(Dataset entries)
* * * *

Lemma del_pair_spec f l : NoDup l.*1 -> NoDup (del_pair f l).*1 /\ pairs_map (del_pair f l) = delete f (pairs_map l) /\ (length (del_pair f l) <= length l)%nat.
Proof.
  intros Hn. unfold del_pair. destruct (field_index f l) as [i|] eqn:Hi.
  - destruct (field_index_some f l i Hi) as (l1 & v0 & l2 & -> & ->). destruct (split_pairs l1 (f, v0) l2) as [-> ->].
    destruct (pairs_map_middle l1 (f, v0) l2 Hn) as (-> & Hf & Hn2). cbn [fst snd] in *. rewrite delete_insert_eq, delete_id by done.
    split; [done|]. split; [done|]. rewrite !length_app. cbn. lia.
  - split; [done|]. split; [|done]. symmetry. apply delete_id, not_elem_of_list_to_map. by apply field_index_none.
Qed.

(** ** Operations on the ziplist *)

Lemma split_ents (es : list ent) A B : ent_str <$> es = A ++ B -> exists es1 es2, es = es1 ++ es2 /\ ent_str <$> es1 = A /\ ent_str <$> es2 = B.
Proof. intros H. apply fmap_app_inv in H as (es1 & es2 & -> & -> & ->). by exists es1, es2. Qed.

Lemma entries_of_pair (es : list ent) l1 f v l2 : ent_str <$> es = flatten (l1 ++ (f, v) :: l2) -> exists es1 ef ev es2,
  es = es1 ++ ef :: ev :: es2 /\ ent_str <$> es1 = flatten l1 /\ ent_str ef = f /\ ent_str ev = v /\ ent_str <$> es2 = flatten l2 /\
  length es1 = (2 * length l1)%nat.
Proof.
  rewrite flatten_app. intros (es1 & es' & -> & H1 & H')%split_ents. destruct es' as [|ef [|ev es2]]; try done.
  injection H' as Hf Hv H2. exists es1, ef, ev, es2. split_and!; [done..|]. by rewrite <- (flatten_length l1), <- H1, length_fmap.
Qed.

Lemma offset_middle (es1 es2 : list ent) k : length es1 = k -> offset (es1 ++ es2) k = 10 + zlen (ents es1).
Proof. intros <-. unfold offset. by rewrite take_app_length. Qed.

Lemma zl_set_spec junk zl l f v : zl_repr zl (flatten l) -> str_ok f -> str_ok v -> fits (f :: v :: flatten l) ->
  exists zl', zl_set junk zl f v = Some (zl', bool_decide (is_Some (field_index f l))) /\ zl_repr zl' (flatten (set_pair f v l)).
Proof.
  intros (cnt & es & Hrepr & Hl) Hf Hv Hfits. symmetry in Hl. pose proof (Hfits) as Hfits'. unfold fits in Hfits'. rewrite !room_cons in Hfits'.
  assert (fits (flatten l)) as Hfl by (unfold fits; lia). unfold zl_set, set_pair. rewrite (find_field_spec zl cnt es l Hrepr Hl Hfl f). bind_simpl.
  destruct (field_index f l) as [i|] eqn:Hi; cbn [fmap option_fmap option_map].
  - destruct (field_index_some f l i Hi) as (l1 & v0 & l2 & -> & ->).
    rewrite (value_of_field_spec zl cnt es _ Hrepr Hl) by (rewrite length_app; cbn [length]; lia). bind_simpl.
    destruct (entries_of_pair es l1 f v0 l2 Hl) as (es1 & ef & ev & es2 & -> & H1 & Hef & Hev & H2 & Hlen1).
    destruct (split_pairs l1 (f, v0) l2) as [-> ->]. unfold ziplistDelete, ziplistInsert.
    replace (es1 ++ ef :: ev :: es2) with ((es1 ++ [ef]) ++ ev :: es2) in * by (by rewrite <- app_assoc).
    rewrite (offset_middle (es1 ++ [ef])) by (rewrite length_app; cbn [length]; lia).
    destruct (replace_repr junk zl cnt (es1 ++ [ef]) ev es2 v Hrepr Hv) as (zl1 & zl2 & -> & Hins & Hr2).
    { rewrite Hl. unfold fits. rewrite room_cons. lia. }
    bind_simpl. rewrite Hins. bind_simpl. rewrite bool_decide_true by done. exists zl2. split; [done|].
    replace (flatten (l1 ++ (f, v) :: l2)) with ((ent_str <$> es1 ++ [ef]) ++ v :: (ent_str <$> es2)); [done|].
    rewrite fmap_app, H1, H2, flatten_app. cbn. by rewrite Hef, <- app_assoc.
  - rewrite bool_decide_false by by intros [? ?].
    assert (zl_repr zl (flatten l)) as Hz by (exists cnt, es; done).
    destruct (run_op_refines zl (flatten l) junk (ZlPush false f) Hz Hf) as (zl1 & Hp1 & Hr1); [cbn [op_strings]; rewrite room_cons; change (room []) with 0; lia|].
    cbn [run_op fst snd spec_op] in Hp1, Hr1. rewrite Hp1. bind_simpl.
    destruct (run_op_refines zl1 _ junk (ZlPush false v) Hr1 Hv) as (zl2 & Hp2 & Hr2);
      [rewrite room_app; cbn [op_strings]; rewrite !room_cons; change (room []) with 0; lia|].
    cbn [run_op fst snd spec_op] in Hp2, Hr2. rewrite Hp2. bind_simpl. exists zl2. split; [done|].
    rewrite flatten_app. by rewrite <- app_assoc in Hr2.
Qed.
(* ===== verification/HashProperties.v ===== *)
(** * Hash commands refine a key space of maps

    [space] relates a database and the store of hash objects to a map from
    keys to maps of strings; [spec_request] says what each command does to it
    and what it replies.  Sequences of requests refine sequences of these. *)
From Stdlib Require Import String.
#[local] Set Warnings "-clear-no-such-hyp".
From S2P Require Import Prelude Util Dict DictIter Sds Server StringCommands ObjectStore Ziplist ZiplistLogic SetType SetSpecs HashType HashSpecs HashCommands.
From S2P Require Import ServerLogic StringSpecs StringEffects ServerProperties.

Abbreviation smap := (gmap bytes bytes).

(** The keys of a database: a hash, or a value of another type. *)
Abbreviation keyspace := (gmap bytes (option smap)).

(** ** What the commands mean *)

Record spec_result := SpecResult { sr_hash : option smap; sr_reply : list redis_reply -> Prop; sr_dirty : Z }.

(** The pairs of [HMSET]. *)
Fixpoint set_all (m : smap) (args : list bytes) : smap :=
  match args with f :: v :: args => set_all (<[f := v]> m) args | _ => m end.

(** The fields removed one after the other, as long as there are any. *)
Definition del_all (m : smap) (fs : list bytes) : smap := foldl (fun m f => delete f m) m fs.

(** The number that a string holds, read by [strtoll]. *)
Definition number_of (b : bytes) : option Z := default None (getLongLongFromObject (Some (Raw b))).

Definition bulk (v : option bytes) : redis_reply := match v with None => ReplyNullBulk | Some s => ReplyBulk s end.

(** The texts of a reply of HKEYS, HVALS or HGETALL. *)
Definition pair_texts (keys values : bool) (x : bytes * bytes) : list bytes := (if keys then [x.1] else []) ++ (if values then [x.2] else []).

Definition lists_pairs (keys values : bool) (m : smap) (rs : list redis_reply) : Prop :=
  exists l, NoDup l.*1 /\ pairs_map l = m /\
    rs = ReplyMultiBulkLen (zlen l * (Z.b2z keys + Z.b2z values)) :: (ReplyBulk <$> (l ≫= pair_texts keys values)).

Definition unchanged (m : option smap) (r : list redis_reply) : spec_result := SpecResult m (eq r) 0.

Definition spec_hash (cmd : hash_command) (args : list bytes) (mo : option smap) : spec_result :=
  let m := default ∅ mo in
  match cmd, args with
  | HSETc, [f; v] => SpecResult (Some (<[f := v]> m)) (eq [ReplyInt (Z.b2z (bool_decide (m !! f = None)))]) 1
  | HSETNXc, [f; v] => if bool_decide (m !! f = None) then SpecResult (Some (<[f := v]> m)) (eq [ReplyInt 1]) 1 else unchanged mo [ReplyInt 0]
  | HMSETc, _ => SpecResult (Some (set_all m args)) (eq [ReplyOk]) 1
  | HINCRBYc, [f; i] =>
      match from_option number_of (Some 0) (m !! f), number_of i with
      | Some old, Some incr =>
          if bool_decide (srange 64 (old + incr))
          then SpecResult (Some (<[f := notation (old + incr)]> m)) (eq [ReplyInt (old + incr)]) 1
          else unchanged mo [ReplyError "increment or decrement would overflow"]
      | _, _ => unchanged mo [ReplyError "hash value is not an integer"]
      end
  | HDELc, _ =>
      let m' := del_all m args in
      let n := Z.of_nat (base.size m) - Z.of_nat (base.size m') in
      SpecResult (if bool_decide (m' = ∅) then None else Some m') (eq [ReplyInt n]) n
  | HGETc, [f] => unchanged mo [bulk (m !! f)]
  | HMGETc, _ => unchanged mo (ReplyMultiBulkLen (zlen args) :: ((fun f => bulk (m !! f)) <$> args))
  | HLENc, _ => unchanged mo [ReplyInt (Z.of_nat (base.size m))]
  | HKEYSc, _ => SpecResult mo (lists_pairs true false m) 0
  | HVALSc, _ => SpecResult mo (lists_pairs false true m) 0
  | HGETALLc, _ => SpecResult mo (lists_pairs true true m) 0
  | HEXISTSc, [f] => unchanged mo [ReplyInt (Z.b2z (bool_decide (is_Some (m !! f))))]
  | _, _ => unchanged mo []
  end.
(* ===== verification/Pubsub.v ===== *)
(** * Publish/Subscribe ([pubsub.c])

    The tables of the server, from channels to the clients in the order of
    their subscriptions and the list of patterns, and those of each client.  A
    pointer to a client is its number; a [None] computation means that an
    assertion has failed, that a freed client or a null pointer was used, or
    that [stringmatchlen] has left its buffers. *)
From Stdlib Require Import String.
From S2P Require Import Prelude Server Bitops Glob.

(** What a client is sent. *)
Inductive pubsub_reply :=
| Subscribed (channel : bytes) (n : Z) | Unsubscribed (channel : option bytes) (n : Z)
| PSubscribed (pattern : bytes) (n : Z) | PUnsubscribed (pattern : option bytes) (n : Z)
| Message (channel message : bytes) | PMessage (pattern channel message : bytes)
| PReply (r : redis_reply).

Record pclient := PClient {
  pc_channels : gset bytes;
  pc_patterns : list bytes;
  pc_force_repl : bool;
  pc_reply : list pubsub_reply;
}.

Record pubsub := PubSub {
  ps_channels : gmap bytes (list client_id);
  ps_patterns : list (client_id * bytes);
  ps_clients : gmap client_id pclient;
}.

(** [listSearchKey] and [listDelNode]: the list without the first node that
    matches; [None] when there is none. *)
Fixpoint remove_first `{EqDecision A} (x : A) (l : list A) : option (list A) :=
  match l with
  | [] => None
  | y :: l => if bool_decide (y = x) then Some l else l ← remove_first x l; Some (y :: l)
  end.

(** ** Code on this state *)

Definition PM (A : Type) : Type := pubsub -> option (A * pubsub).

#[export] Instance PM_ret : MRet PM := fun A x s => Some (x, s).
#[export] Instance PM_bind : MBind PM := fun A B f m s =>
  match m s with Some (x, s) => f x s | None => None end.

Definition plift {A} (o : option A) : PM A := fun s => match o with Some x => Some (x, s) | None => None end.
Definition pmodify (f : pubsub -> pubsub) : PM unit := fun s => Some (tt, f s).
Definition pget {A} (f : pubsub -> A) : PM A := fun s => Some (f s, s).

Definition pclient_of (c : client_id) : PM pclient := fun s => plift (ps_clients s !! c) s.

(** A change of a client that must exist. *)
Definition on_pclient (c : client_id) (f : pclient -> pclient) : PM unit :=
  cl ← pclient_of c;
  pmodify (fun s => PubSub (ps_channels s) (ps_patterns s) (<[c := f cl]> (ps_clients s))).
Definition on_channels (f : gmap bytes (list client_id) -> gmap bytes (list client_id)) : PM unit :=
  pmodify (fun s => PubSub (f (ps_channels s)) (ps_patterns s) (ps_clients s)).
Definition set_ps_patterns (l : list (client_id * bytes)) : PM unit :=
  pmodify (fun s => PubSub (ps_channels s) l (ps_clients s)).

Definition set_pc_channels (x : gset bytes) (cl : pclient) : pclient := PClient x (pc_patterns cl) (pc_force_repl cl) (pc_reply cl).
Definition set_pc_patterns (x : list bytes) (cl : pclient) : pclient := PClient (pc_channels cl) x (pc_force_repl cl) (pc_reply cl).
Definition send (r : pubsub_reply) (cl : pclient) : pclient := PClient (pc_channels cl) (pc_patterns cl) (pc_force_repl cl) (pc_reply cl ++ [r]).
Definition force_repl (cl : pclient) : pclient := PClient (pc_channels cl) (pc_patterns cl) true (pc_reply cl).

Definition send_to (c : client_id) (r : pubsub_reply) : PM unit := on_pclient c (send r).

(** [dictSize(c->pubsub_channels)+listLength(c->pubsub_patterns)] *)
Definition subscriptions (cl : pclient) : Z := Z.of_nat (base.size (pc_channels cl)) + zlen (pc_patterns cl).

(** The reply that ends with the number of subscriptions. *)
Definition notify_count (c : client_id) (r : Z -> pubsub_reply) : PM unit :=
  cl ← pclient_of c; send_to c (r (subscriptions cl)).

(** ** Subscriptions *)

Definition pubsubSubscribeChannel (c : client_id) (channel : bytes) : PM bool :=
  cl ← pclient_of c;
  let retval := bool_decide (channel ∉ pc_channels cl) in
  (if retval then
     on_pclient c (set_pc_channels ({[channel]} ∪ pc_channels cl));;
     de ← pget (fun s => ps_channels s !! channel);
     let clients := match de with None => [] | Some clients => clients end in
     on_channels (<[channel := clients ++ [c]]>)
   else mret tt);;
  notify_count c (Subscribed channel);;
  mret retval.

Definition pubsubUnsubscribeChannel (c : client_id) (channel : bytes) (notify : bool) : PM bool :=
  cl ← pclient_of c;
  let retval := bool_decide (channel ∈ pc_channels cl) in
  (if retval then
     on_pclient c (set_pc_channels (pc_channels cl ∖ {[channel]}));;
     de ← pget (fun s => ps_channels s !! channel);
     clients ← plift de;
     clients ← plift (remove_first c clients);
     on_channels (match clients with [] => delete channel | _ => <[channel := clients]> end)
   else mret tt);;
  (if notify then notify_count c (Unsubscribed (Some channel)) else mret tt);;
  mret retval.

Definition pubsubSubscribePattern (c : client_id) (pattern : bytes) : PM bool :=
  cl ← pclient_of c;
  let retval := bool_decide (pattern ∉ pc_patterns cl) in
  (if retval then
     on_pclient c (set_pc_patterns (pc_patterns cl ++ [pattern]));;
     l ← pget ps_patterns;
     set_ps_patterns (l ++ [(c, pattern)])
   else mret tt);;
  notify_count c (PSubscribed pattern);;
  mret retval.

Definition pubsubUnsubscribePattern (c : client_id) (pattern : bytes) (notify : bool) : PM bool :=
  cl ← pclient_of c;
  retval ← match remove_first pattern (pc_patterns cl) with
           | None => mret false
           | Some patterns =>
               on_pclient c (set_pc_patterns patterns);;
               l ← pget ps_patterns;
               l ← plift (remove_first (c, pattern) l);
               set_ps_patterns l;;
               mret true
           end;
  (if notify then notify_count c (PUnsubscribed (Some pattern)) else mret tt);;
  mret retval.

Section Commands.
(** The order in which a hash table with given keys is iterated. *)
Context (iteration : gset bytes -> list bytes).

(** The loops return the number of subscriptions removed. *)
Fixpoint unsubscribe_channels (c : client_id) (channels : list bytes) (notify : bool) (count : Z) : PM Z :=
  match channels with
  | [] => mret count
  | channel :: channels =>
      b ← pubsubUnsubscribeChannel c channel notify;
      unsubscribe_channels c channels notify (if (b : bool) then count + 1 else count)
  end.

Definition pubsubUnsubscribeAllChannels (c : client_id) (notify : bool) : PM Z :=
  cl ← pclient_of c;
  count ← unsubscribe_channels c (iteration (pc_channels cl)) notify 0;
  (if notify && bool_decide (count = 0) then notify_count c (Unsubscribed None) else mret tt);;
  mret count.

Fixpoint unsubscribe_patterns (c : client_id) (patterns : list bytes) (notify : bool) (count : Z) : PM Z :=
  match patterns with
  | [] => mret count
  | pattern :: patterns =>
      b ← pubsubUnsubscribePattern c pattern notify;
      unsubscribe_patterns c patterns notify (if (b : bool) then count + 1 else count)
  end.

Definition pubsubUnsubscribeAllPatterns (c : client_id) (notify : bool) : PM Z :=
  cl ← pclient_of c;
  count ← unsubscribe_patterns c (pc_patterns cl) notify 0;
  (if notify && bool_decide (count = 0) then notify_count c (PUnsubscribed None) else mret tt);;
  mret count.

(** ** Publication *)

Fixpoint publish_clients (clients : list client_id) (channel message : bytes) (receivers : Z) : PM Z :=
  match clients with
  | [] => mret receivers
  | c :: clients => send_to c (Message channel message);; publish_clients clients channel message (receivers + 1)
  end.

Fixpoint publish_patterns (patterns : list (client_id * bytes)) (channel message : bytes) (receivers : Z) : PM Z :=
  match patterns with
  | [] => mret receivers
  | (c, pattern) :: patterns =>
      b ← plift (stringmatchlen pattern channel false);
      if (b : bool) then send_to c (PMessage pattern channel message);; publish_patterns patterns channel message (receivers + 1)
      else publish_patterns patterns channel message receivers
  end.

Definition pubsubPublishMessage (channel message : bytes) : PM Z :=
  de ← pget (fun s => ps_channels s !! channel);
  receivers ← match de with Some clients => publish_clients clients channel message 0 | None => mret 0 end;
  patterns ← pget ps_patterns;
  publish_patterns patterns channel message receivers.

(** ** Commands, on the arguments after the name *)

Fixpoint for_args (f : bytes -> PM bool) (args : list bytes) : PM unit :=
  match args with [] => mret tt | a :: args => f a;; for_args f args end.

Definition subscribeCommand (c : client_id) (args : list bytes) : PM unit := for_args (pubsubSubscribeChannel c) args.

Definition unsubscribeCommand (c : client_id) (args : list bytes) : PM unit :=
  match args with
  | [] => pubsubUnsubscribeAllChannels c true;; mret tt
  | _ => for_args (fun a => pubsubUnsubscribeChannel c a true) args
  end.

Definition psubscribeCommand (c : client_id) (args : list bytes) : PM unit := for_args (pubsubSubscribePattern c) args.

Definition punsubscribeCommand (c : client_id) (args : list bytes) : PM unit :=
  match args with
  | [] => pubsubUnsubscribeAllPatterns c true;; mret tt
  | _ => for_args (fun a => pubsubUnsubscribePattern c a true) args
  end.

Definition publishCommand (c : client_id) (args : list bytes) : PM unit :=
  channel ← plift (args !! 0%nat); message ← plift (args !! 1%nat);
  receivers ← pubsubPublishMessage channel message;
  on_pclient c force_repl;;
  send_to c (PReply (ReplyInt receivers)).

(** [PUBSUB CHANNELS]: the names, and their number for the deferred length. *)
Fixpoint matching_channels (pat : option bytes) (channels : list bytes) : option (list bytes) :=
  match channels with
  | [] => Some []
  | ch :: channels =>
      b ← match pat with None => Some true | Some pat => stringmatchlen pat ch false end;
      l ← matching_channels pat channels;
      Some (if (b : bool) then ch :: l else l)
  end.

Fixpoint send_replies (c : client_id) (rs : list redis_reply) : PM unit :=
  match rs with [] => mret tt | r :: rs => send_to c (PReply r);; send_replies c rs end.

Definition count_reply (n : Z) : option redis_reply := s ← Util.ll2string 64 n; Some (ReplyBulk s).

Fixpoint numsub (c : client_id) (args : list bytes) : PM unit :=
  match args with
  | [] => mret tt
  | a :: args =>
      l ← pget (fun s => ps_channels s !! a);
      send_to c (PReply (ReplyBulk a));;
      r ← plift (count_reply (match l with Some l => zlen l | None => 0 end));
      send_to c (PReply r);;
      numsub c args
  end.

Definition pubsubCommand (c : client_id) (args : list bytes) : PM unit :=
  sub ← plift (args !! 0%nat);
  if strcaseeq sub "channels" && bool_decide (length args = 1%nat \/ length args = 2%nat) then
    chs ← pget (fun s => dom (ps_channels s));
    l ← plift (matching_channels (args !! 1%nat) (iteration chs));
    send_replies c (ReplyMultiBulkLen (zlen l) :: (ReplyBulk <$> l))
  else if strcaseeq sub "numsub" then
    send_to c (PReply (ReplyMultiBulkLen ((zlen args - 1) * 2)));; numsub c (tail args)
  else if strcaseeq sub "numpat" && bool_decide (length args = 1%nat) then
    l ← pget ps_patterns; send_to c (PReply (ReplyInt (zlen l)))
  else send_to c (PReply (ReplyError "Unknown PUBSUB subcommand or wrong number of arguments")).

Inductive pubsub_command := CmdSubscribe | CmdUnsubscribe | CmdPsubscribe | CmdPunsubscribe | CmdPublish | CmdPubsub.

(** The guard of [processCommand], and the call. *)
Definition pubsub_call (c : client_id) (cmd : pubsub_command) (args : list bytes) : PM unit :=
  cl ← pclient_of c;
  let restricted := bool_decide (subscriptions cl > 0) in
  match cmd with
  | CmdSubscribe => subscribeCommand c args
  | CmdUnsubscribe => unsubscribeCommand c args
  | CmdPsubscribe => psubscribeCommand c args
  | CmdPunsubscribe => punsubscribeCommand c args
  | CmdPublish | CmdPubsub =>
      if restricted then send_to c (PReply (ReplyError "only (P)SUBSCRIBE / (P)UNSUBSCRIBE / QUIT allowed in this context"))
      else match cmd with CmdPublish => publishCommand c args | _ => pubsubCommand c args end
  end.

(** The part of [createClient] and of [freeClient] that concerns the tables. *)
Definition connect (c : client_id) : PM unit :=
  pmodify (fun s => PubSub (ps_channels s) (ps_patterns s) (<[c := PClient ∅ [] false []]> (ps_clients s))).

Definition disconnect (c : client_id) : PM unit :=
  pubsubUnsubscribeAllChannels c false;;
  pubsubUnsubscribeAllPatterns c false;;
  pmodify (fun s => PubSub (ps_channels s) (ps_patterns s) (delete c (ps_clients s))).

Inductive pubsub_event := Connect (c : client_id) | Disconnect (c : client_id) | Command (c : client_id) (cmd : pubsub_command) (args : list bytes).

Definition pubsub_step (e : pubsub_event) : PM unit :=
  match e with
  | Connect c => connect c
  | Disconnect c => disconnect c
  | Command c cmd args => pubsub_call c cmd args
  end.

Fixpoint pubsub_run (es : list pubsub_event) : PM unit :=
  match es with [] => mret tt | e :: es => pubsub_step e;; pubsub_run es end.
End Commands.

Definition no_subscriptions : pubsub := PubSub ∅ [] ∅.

* * * *

■ YOUR TASK ■
Using the records above, restate word for word the lines from the one with "else send_to c" through the one with "pmodify (fun s => PubSub (ps_channels s) (ps_patterns s) (delete", both included.

■ THE ANSWER ■
  else send_to c (PReply (ReplyError "Unknown PUBSUB subcommand or wrong number of arguments")).

Inductive pubsub_command := CmdSubscribe | CmdUnsubscribe | CmdPsubscribe | CmdPunsubscribe | CmdPublish | CmdPubsub.

(** The guard of [processCommand], and the call. *)
Definition pubsub_call (c : client_id) (cmd : pubsub_command) (args : list bytes) : PM unit :=
  cl ← pclient_of c;
  let restricted := bool_decide (subscriptions cl > 0) in
  match cmd with
  | CmdSubscribe => subscribeCommand c args
  | CmdUnsubscribe => unsubscribeCommand c args
  | CmdPsubscribe => psubscribeCommand c args
  | CmdPunsubscribe => punsubscribeCommand c args
  | CmdPublish | CmdPubsub =>
      if restricted then send_to c (PReply (ReplyError "only (P)SUBSCRIBE / (P)UNSUBSCRIBE / QUIT allowed in this context"))
      else match cmd with CmdPublish => publishCommand c args | _ => pubsubCommand c args end
  end.

(** The part of [createClient] and of [freeClient] that concerns the tables. *)
Definition connect (c : client_id) : PM unit :=
  pmodify (fun s => PubSub (ps_channels s) (ps_patterns s) (<[c := PClient ∅ [] false []]> (ps_clients s))).

Definition disconnect (c : client_id) : PM unit :=
  pubsubUnsubscribeAllChannels c false;;
  pubsubUnsubscribeAllPatterns c false;;
  pmodify (fun s => PubSub (ps_channels s) (ps_patterns s) (delete c (ps_clients s))).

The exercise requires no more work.